For the first time since first participating in the program in 1998, Wittenberg earned IHS's highest distinction of "Healthiest Company."
"Although it is nearly impossible to calculate the cost savings from our wellness programs, we can say with certainty that since we began focusing on wellness, our health care costs have increased at a much slower rate than the national averages," said Associate Vice President for Human Resources Maureen Massaro. "The faculty and staff who participate in our programs are very appreciative of the university's investment in their health and well-being."

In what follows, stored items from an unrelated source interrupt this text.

Lemma failRowHtml_markup (e : Entry) :
  filter is_markup (failRowHtml e)
  = filter is_markup
      (failRowHtml (mkEntry (entry_id e) (entry_date e) [] [])).
Proof.
  unfold failRowHtml. rewrite !filter_app, !filter_markup_escapeHtml.
  reflexivity.
Qed.

Lemma homeItemHtml_markup (e : Entry) :
  filter is_markup (homeItemHtml e)
  = filter is_markup
      (homeItemHtml (mkEntry (entry_id e) (entry_date e) [] [])).
Proof.
  unfold homeItemHtml. rewrite !filter_app, !filter_markup_escapeHtml.
  reflexivity.
Qed.

Lemma text_before_tag_app (a b : jsstring) :
  (forall c, In c a -> c <> 60) ->
  (exists b', b = 60 :: b') ->
  text_before_tag (a ++ b) = a.
Proof.
  intros Ha [b' ->]. induction a as [|x a' IH]; [reflexivity|]. simpl.
  destruct (N.eqb_spec x 60) as [E|_].
  - exfalso. now apply (Ha x (or_introl eq_refl)).
  - f_equal. apply IH. intros c Hc. apply Ha. now right.
Qed.

Lemma after_mark_skip (c0 : N) (m a s : jsstring) :
  (forall c, In c a -> c <> c0) ->
  after_mark (c0 :: m) (a ++ s) = after_mark (c0 :: m) s.
Proof.
  intros Ha. induction a as [|x a' IH]; [reflexivity|].
  change ((x :: a') ++ s) with (x :: (a' ++ s)).
  cbn [after_mark starts_with].
  destruct (N.eqb_spec c0 x) as [E|_].
  - exfalso. now apply (Ha x (or_introl eq_refl)).
  - cbn [andb]. apply IH. intros c Hc. apply Ha. now right.
Qed.

Lemma escapeHtml_no_tag (s : jsstring) (c : N) :
  In c (escapeHtml s) -> c <> 60.
Proof.
  intros H E. apply escapeHtml_no_markup in H. subst c. discriminate.
Qed.

Lemma failRowHtml_parts (e : Entry) :
  failRowHtml e
  = fail_row_head ++ escapeHtml (entry_message e) ++ row_between
    ++ escapeHtml (entry_lesson e)
    ++ fail_row_tail (entry_id e) (entry_date e).
Proof. reflexivity. Qed.

Lemma homeItemHtml_parts (e : Entry) :
  homeItemHtml e
  = home_row_head ++ escapeHtml (entry_message e) ++ row_between
    ++ escapeHtml (entry_lesson e)
    ++ home_row_tail (entry_id e) (entry_date e).
Proof. reflexivity. Qed.

(** In markup made of a head that ends with the mark of the message, the
    escaped message, the text between, the escaped lesson and a tail that
    starts with a tag, the text shown at the message is the message and
    the text shown at the lesson is the lesson. *)
Lemma shown_in_row (head tail msg lesson : jsstring) :
  (forall X, after_mark message_mark (head ++ X) = X) ->
  (forall Y, after_mark lesson_mark (head ++ Y) = after_mark lesson_mark Y) ->
  (exists t, tail = 60 :: t) ->
  shown_after message_mark
    (head ++ escapeHtml msg ++ row_between ++ escapeHtml lesson ++ tail)
  = msg /\
  shown_after lesson_mark
    (head ++ escapeHtml msg ++ row_between ++ escapeHtml lesson ++ tail)
  = lesson.
Proof.
  intros Hm Hl Ht. unfold shown_after. split.
  - rewrite Hm, text_before_tag_app.
    + apply decode_escapeHtml.
    + apply escapeHtml_no_tag.
    + eexists. reflexivity.
  - rewrite Hl. unfold lesson_mark at 1.
    change (js "<br/>" ++ arrow ++ js " ") with (60 :: js "br/>" ++ arrow ++ js " ").
    rewrite after_mark_skip; [|apply escapeHtml_no_tag].
    change (after_mark (60 :: js "br/>" ++ arrow ++ js " ")
              (row_between ++ escapeHtml lesson ++ tail))
      with (escapeHtml lesson ++ tail).
    rewrite text_before_tag_app; [apply decode_escapeHtml
                                 |apply escapeHtml_no_tag|exact Ht].
Qed.

Lemma failRowHtml_shown (e : Entry) :
  shown_after message_mark (failRowHtml e) = entry_message e /\
  shown_after lesson_mark (failRowHtml e) = entry_lesson e.
Proof.
  rewrite failRowHtml_parts. apply shown_in_row.
  - intros X. reflexivity.
  - intros Y. reflexivity.
  - eexists. reflexivity.
Qed.

Lemma homeItemHtml_shown (e : Entry) :
  shown_after message_mark (homeItemHtml e) = entry_message e /\
  shown_after lesson_mark (homeItemHtml e) = entry_lesson e.
Proof.
  rewrite homeItemHtml_parts. apply shown_in_row.
  - intros X. reflexivity.
  - intros Y. reflexivity.
  - eexists. reflexivity.
Qed.

(** C9.  [escapeHtml] replaces every ampersand, angle bracket and quote
    by its character reference and keeps every other character, so its
    result holds no angle bracket and no quote, and read as text it is the
    string that went in.  The message and the lesson of an entry go into
    the markup of a row, on the fail-log page and in the recent list,
    through [escapeHtml] only: the row is the template with the escaped
    message and the escaped lesson in their places, its angle brackets
    and quotes are those of the template, the id and the date, and the
    text a browser shows at the place of the message is the message
    itself, and at the place of the lesson the lesson itself, whatever
    characters they hold.  The text script in angle brackets comes out
    with the references for the two brackets. *)
Theorem escapeHtml_spec :
  (forall s,
     escapeHtml (38 :: s) = js "&amp;" ++ escapeHtml s /\
     escapeHtml (60 :: s) = js "&lt;" ++ escapeHtml s /\
     escapeHtml (62 :: s) = js "&gt;" ++ escapeHtml s /\
     escapeHtml (dquote :: s) = js "&quot;" ++ escapeHtml s /\
     escapeHtml (squote :: s) = js "&#39;" ++ escapeHtml s) /\
  (forall c s, is_special c = false ->
     escapeHtml (c :: s) = c :: escapeHtml s) /\
  (forall s c, In c (escapeHtml s) ->
     c <> 60 /\ c <> 62 /\ c <> dquote /\ c <> squote) /\
  (forall s, decode_entities (escapeHtml s) = s) /\
  (forall e,
     filter is_markup (failRowHtml e)
     = filter is_markup
         (failRowHtml (mkEntry (entry_id e) (entry_date e) [] []))) /\
  (forall e,
     filter is_markup (homeItemHtml e)
     = filter is_markup
         (homeItemHtml (mkEntry (entry_id e) (entry_date e) [] []))) /\
  (forall e,
     failRowHtml e
     = fail_row_head ++ escapeHtml (entry_message e) ++ row_between
       ++ escapeHtml (entry_lesson e)
       ++ fail_row_tail (entry_id e) (entry_date e)) /\
  (forall e,
     homeItemHtml e
     = home_row_head ++ escapeHtml (entry_message e) ++ row_between
       ++ escapeHtml (entry_lesson e)
       ++ home_row_tail (entry_id e) (entry_date e)) /\
  (forall e,
     shown_after message_mark (failRowHtml e) = entry_message e /\
     shown_after lesson_mark (failRowHtml e) = entry_lesson e) /\
  (forall e,
     shown_after message_mark (homeItemHtml e) = entry_message e /\
     shown_after lesson_mark (homeItemHtml e) = entry_lesson e) /\
  escapeHtml (js "<script>") = js "&lt;script&gt;".
Proof.
  split; [intros s; repeat split; reflexivity|].
  split; [intros c s H; rewrite escapeHtml_cons; now rewrite H|].
  split.
  { intros s c H. apply escapeHtml_no_markup in H. unfold is_markup in H.
    rewrite !orb_false_iff, !N.eqb_neq in H. intuition. }
  split; [exact decode_escapeHtml|].
  split; [exact failRowHtml_markup|].
  split; [exact homeItemHtml_markup|].
  split; [exact failRowHtml_parts|].
  split; [exact homeItemHtml_parts|].
  split; [exact failRowHtml_shown|].
  split; [exact homeItemHtml_shown|].
  reflexivity.
Qed.

(** The row of an entry whose message is a script element: the markup
    holds the references, and the text shown is the message as typed. *)
Lemma script_entry_row :
  shown_after message_mark (failRowHtml script_entry)
  = js "<script>alert(1)</script>" /\
  shown_after lesson_mark (failRowHtml script_entry)
  = js "Tom & Jerry's " ++ quoted "plan" /\
  text_before_tag (after_mark message_mark (failRowHtml script_entry))
  = js "&lt;script&gt;alert(1)&lt;/script&gt;".
Proof.
  destruct (failRowHtml_shown script_entry) as [H1 H2].
  split; [exact H1|]. split; [exact H2|]. vm_compute. reflexivity.
Qed.

Lemma escapeHtml_spec_witness :
  In 115 (escapeHtml (js "<script>")) /\
  (115 <> 60 /\ 115 <> 62 /\ 115 <> dquote /\ 115 <> squote).
Proof.
  assert (H : In 115 (escapeHtml (js "<script>")))
    by (vm_compute; tauto).
  split; [exact H|].
  exact (proj1 (proj2 (proj2 escapeHtml_spec)) _ _ H).
Defined.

Wittenberg employs more than 350 people, with approximately 50 percent participating in its preventative care program, including an annual Health Fair that helps employees understand where they stand on specific health measures. Approximately 11 percent of the Wittenberg employees who participated in the Health Fair learned of treatable conditions as a result of their participation in the program.
Throughout the year, IHS provides medical resources, health coaching and Web-based information about specific conditions. IHS also keeps in regular contact with each employee to provide reminders, status details and recommendations.
IHS has found that in a typical company, its health evaluations uncover about 58 percent of employees with conditions previously unknown and/or untreated that require some type of medical intervention. Research shows that without preventative care, many of those employees then migrate to higher health risk categories due to the lack of early care.
"The program increases employee's health awareness and accountability, and it solves the problem of people not getting the attention and care they may need," said Joseph O'Brien, IHS president.